This page covers the Neptune Dataset Collection which is a set of video QA datasets. This collection currently includes the original Neptune dataset and the MINERVA dataset.
MINERVA consists of ~1.5K challenging question-answer-decoy (QAD) sets for variable length videos. For each question, we provide 5 answer choices, as well as detailed, manually-annotated reasoning traces. Every question in MINERVA requires complex reasoning using two or more skills (for example numerical reasoning, temporal reasoning, spatial navigation). Videos also span multiple domains (short films, sports, instructional videos etc), with various video lengths (from 2 minutes to over 1.5 hours). The hand-crafted, detailed reasoning trace accompanying each question outlines the steps that are required to come to the correct answer. These traces include timestamps where necessary to refer to relevant sections of the video, and also describes key actions, objects, as well as outlines logical reasoning steps. More details are provided in our arXiv paper.
We provide a json file that contains the YouTube IDs and annotations.
The json file contains the following fields:
- key: Unique identifier for each question
- video_id: YouTube URL
- question: Free-form question
- answer: Free-form answer
- answer_choice_{i}: Decoys for MCQ evaluation, i in range(0,4)

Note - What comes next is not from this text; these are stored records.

(* ===== verification/CaseRepo.v ===== *)
(** * The case repository

    [persistence/repositories/cases.py]: the table diagnosis_case, the event
    log case_review_event, and the transaction of a status transition. *)

From S2P Require Import Prelude Errors Json Contracts Store IndexRepo.
Open Scope Z_scope.

(** An assignment of a column by [setattr].  The optional columns can be set
    to [None]; [root_cause] is NOT NULL.
    [contracts/cases.py:104-114 CasePatchRequest] (and the updates of the
    transitions). *)
Inductive case_update : Type :=
| SetDeviceType (v : option string)
| SetDeviceModel (v : option string)
| SetManufacturer (v : option string)
| SetAlarmName (v : option string)
| SetSymptomSummary (v : option string)
| SetTimeseriesFeatures (v : option string)
| SetRootCause (v : option string)
| SetResolutionSteps (v : option (list string))
| SetSafetyNotes (v : option (list string))
| SetEvidenceRefs (v : option (list string))
| SetIsActive (v : bool)
| SetIndexStatus (v : IndexStatus)
| SetReviewer (v : string)
| SetReviewComment (v : option string).

(** The row after the assignment, [None] when the flush violates NOT NULL. *)
Definition setattr (c : DiagnosisCase) (u : case_update) : option DiagnosisCase :=
  match u with
  | SetDeviceType v => Some (c <| device_type := v |>)
  | SetDeviceModel v => Some (c <| device_model := v |>)
  | SetManufacturer v => Some (c <| manufacturer := v |>)
  | SetAlarmName v => Some (c <| alarm_name := v |>)
  | SetSymptomSummary v => Some (c <| symptom_summary := v |>)
  | SetTimeseriesFeatures v => Some (c <| timeseries_features := v |>)
  | SetRootCause (Some v) => Some (c <| root_cause := v |>)
  | SetRootCause None => None
  | SetResolutionSteps v => Some (c <| resolution_steps := v |>)
  | SetSafetyNotes v => Some (c <| safety_notes := v |>)
  | SetEvidenceRefs v => Some (c <| evidence_refs := v |>)
  | SetIsActive v => Some (c <| is_active := v |>)
  | SetIndexStatus v => Some (c <| index_status := v |>)
  | SetReviewer v => Some (c <| reviewer := Some v |>)
  | SetReviewComment v => Some (c <| review_comment := v |>)
  end.
Fixpoint setattrs (c : DiagnosisCase) (us : list case_update) : option DiagnosisCase :=
  match us with
  | [] => Some c
  | u :: us' => match setattr c u with Some c' => setattrs c' us' | None => None end
  end.

(** The columns a client may patch. *)
Definition patchable (u : case_update) : bool :=
  match u with
  | SetIsActive _ | SetIndexStatus _ | SetReviewer _ | SetReviewComment _ => false
  | _ => true
  end.

(** [cases/ports.py:19-22 CaseTransitionResult]; [tr_job_id] is the
    [index_job_id] of the returned record. *)
Record CaseTransitionResult := mkTransition {
  tr_case : DiagnosisCase;
  tr_job_id : option string;
  replayed : bool;
}.

Definition put_case (cid : string) (c : DiagnosisCase) (w : World) : World :=
  w <| cases ::= insert cid c |>.

(** The request of a transition. *)
Record transition_args := mkArgs {
  a_case_id : string;
  expected : CaseStatus;
  target : CaseStatus;
  a_actor_id : string;
  a_actor_role : string;
  a_action : string;
  a_trace_id : string;
  a_request_hash : string;
  a_idempotency_key : option string;
  a_comment : option string;
  a_updates : list case_update;
  a_index_request : option IndexJobCreate;
}.

Section CaseRepository.
Context `{Env}.

(** Whether the composition root gave the repository an index repository. *)
Context (index_repository : bool).

(** [persistence/repositories/cases.py:25-31 case_record] *)
Definition case_record (c : DiagnosisCase) : M World exn DiagnosisCase :=
  if bool_decide (is_Some (resolution_steps c)) && bool_decide (is_Some (safety_notes c))
     && bool_decide (is_Some (evidence_refs c)) && (1 <=? case_version c)
  then ret c else raise ValidationError.

(** The row [values] with both timestamps set to now; the table refuses a
    second row of a case id or of a version of a session.
    [persistence/repositories/cases.py:43-48 CaseRepository.create] *)
Definition create (values : DiagnosisCase) : M World exn DiagnosisCase :=
  now <- utc_now ;;
  let model := values <| created_at := now |> <| updated_at := now |> in
  atomically (
    clash <- gets (fun w => bool_decide (is_Some (cases w !! case_id model))
      || existsb (fun c => bool_decide (source_session_id c = source_session_id model)
                           && (case_version c =? case_version model))
           (snd <$> map_to_list (cases w))) ;;
    guard (negb clash) IntegrityError ;;;
    modify (put_case (case_id model) model)) ;;;
  case_record model.

(** [persistence/repositories/cases.py:50-53 CaseRepository.get] *)
Definition repo_get (cid : string) : M World exn (option DiagnosisCase) :=
  model <- gets (fun w => cases w !! cid) ;;
  match model with
  | Some c => r <- case_record c ;; ret (Some r)
  | None => ret None
  end.

(** [scalar_one_or_none] raises when the query finds several rows.
    [persistence/repositories/cases.py:55-64 CaseRepository.get_by_review] *)
Definition get_by_review (rid : string) : M World exn (option DiagnosisCase) :=
  rows <- gets (fun w => filter (fun c => source_review_id c = rid)
                           (snd <$> map_to_list (cases w))) ;;
  match rows with
  | [] => ret None
  | [c] => r <- case_record c ;; ret (Some r)
  | _ :: _ :: _ => raise MultipleResultsFound
  end.

(** [persistence/repositories/cases.py:164-178 CaseRepository.update_draft] *)
Definition update_draft (cid : string) (values : list case_update) (actor : string)
    (privileged : bool) : M World exn DiagnosisCase :=
  c' <- atomically (
    model <- gets (fun w => cases w !! cid) ;;
    match model with
    | None => throw CaseNotFoundError
    | Some c =>
        guard (bool_decide (review_status c = DRAFT)) (Domain CaseNotEditableError []) ;;;
        guard (bool_decide (created_by c = actor) || privileged)
          (Domain CaseNotEditableError []) ;;;
        now <- utc_now ;;
        match setattrs c values with
        | None => raise IntegrityError
        | Some c' =>
            let c' := c' <| updated_at := now |> in
            modify (put_case cid c') ;;; ret c'
        end
    end) ;;
  case_record c'.

Definition find_event (cid key : string) (w : World) : option CaseReviewEvent :=
  find_first (fun e => bool_decide (ev_case_id e = cid)
                       && bool_decide (ev_idempotency_key e = Some key)) (case_events w).

(** The table refuses a second event of a case under one key. *)
Definition insert_event (e : CaseReviewEvent) : M World exn unit :=
  clash <- gets (fun w => match ev_idempotency_key e with
                          | Some k => bool_decide (is_Some (find_event (ev_case_id e) k w))
                          | None => false
                          end) ;;
  guard (negb clash) IntegrityError ;;;
  modify (fun w => w <| case_events ::= fun l => l ++ [e] |>).

(** The transaction of a transition: the row, the event and the index job
    are written together.
    [persistence/repositories/cases.py:196-245 CaseReviewEventModel] *)
Definition transition_tx (a : transition_args) : M World exn CaseTransitionResult :=
  atomically (
    model <- gets (fun w => cases w !! a_case_id a) ;;
    match model with
    | None => throw CaseNotFoundError
    | Some c =>
        existing <- gets (fun w => if ostr_true (a_idempotency_key a)
          then find_event (a_case_id a) (or_empty (a_idempotency_key a)) w else None) ;;
        match existing with
        | Some e =>
            guard (bool_decide (ev_request_hash e = a_request_hash a))
              (Domain CaseStateConflictError []) ;;;
            r <- case_record c ;;
            ret (mkTransition r None true)
        | None =>
            guard (bool_decide (review_status c = expected a))
              (Domain CaseStateConflictError []) ;;;
            now <- utc_now ;;
            t <- utc_now ;;
            match setattrs (c <| review_status := target a |>) (a_updates a) with
            | None => raise IntegrityError
            | Some c' =>
                let c' := c' <| updated_at := now |> in
                modify (put_case (a_case_id a) c') ;;;
                insert_event (mkEvent (a_case_id a) (a_actor_id a) (a_actor_role a)
                  (a_action a) (Some (review_status c)) (target a) (a_comment a)
                  (a_idempotency_key a) (a_request_hash a) (a_trace_id a) t) ;;;
                jid <- match a_index_request a with
                       | None => ret None
                       | Some rq =>
                           guard index_repository RuntimeError ;;;
                           j <- add_job rq ;; ret (Some (job_id j))
                       end ;;
                ret (mkTransition c' jid false)
            end
        end
    end).

(** [persistence/repositories/cases.py:180-250 CaseRepository.transition] *)
Definition transition (a : transition_args) : M World exn CaseTransitionResult :=
  r <- transition_tx a ;;
  if replayed r then ret r
  else c <- case_record (tr_case r) ;; ret (mkTransition c (tr_job_id r) false).

(** [persistence/repositories/cases.py:252-290 CaseRepository.queue_index] *)
Definition queue_index (cid : string) (rq : IndexJobCreate)
    (actor role action trace hash : string) (key : option string)
  : M World exn (DiagnosisCase * string) :=
  guard index_repository RuntimeError ;;;
  r <- atomically (
    model <- gets (fun w => cases w !! cid) ;;
    match model with
    | None => throw CaseNotFoundError
    | Some c =>
        now <- utc_now ;;
        let c' := c <| index_status := IDX_QUEUED |> <| is_active := false |>
                    <| updated_at := now |> in
        modify (put_case cid c') ;;;
        t <- utc_now ;;
        insert_event (mkEvent cid actor role action (Some (review_status c)) (review_status c)
          None key hash trace t) ;;;
        j <- add_job rq ;;
        ret (c', job_id j)
    end) ;;
  c <- case_record (fst r) ;;
  ret (c, snd r).

(** [persistence/repositories/cases.py:292-308 CaseRepository.find_idempotent_event] *)
Definition find_idempotent_event (cid key : string)
  : M World exn (option (string * option string)) :=
  gets (fun w => (fun e => (ev_request_hash e, ev_comment e)) <$> find_event cid key w).

(** [persistence/repositories/cases.py:310-339 CaseRepository.append_event] *)
Definition append_event (cid actor role action : string) (from to : CaseStatus)
    (comment key : option string) (hash trace : string) : M World exn unit :=
  atomically (
    now <- utc_now ;;
    insert_event (mkEvent cid actor role action (Some from) to comment key hash trace now)).

(** [embedding_text] and [active] are left alone when they are [None].
    [persistence/repositories/cases.py:341-362 CaseRepository.set_index] *)
Definition set_index (cid : string) (st : IndexStatus) (error_code : option string)
    (text : option string) (active : option bool) : M World exn DiagnosisCase :=
  c' <- atomically (
    model <- gets (fun w => cases w !! cid) ;;
    match model with
    | None => throw CaseNotFoundError
    | Some c =>
        now <- utc_now ;;
        let c1 := c <| index_status := st |> <| index_error_code := error_code |> in
        let c2 := match text with Some t => c1 <| embedding_text := Some t |> | None => c1 end in
        let c3 := match active with Some b => c2 <| is_active := b |> | None => c2 end in
        let c' := c3 <| updated_at := now |> in
        modify (put_case cid c') ;;; ret c'
    end) ;;
  case_record c'.

(** [persistence/repositories/cases.py:364-373 CaseRepository.next_version] *)
Definition next_version (sid : string) : M World exn Z :=
  gets (fun w => foldr Z.max 0
    (case_version <$> filter (fun c => source_session_id c = sid)
       (snd <$> map_to_list (cases w))) + 1).

(** [persistence/repositories/cases.py:375-400 CaseRepository.history]; the
    log is in the order of its timestamps. *)
Definition history (cid : string) : M World exn (list CaseReviewEvent) :=
  gets (fun w => filter (fun e => ev_case_id e = cid) (case_events w)).
End CaseRepository.

(** ** The operations that only read *)

Section Reads.
Context `{Env} (R : World -> World -> Prop) `{!Clocked R}.

Lemma respects_case_record c : respects R (case_record c).
Proof. unfold case_record. respect. Qed.
Hint Resolve respects_case_record : pres.

Lemma respects_repo_get cid : respects R (repo_get cid).
Proof. unfold repo_get. respect. Qed.

Lemma respects_get_by_review rid : respects R (get_by_review rid).
Proof. unfold get_by_review. respect. Qed.

Lemma respects_next_version sid : respects R (next_version sid).
Proof. apply respects_gets, _. Qed.

Lemma respects_find_idempotent_event cid key : respects R (find_idempotent_event cid key).
Proof. apply respects_gets, _. Qed.

Lemma respects_history cid : respects R (history cid).
Proof. apply respects_gets, _. Qed.

Lemma respects_validate_attempts j : respects R (validate_attempts j).
Proof. unfold validate_attempts. respect. Qed.
End Reads.

#[export] Hint Resolve respects_case_record respects_repo_get respects_get_by_review
  respects_next_version respects_find_idempotent_event respects_history
  respects_validate_attempts : pres.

- answer_id: ID of the correct answer in the decoys
- reasoning: Detailed reasoning trace
- question type: A comma-separated list of multiple skills needed to answer the question
- split: Coarse video domain
- category: Fine-grained video domain
@article{minerva25,
title={MINERVA: Evaluating Complex Video Reasoning},
author={Nagrani, Arsha and Menon, Sachit and Iscen, Ahmet and Buch, Shyamal and Mehran, Ramin and Jha, Nilpa and Hauth, Anja and Zhu, Yukun and Vondrick, Carl and Sirotenko, Mikhail and Schmid, Cordelia and Weyand, Tobias},
journal={arXiv preprint arXiv:2505.00681},
year={2025}
}
Neptune is a dataset consisting of challenging question-answer-decoy (QAD) sets for variable length videos (up to 15 minutes). The goal of this dataset is to test video-language models for a broad range of long video reasoning abilities, which are provided as "question type" labels for each question, for example "video summarization", "temporal ordering", "state changes" and "creator intent" amongst others. More details are provided in our arXiv paper.
Neptune allows for two modes of evaluation: multiple-choice and open-ended question answering. For the latter, we provide our own open-ended metric based on Gemma, called Gemma Equivalence Metric (GEM).
Neptune was created using a semi-automatic pipeline, which involves careful prompting of large LLMs and VLMs, including Gemini. See more details provided in the paper.
Neptune has more than 3,200 questions for over 2,400 videos.
We provide links to json files that contain the YouTube IDs and annotations for each split below. Please see the paper for details regarding each split.
The json files contains the following fields:
- key: Unique identifier for each question
- video_id: YouTube URL
- question: Free-form question
- answer: Free-form answer
- answer_choice_{i}: Decoys for MCQ evaluation, i in range(0,4)
- answer_id: ID of the correct answer in the decoys
- question type: Question type
Multiple choice evaluation involves selecting the answer from 5 options (including 4 decoys) and using accuracy as the metric.
For open-ended evaluation, we create a new language model based metric, called the Gemma Equivalence Metric (GEM). We do this by fine tuning a Gemma checkpoint on the BEM answer equivalence dataset and prompt it to determine if a produced answer is equivalent to the ground truth.
@article{neptune24,
title={Neptune: The Long Orbit to Benchmarking Long Video Understanding},
author={Nagrani, Arsha and Zhang, Mingda and Mehran, Ramin and Hornung, Rachel and Gundavarapu, Nitesh Bharadwaj and Jha, Nilpa and Myers, Austin and Zhou, Xingyi and Gong, Boqing and Schmid, Cordelia and Sirotenko, Mikhail and Zhu, Yukun and Weyand, Tobias},
journal={arXiv preprint arXiv:2412.09582},
year={2024},
}
Copyright 2024 DeepMind Technologies Limited
All software is licensed under the Apache License, Version 2.0 (Apache 2.0); you may not use this file except in compliance with the Apache 2.0 license. You may obtain a copy of the Apache 2.0 license at: https://www.apache.org/licenses/LICENSE-2.0
All other materials are licensed under the Creative Commons Attribution 4.0 International License (CC-BY). You may obtain a copy of the CC-BY license at: https://creativecommons.org/licenses/by/4.0/legalcode
Unless required by applicable law or agreed to in writing, all software and materials distributed here under the Apache 2.0 or CC-BY licenses are distributed on an "AS IS" BASIS, WITHOUT WARRANTIES OR CONDITIONS OF ANY KIND, either express or implied. See the licenses for the specific language governing permissions and limitations under those licenses.
This is not an official Google product.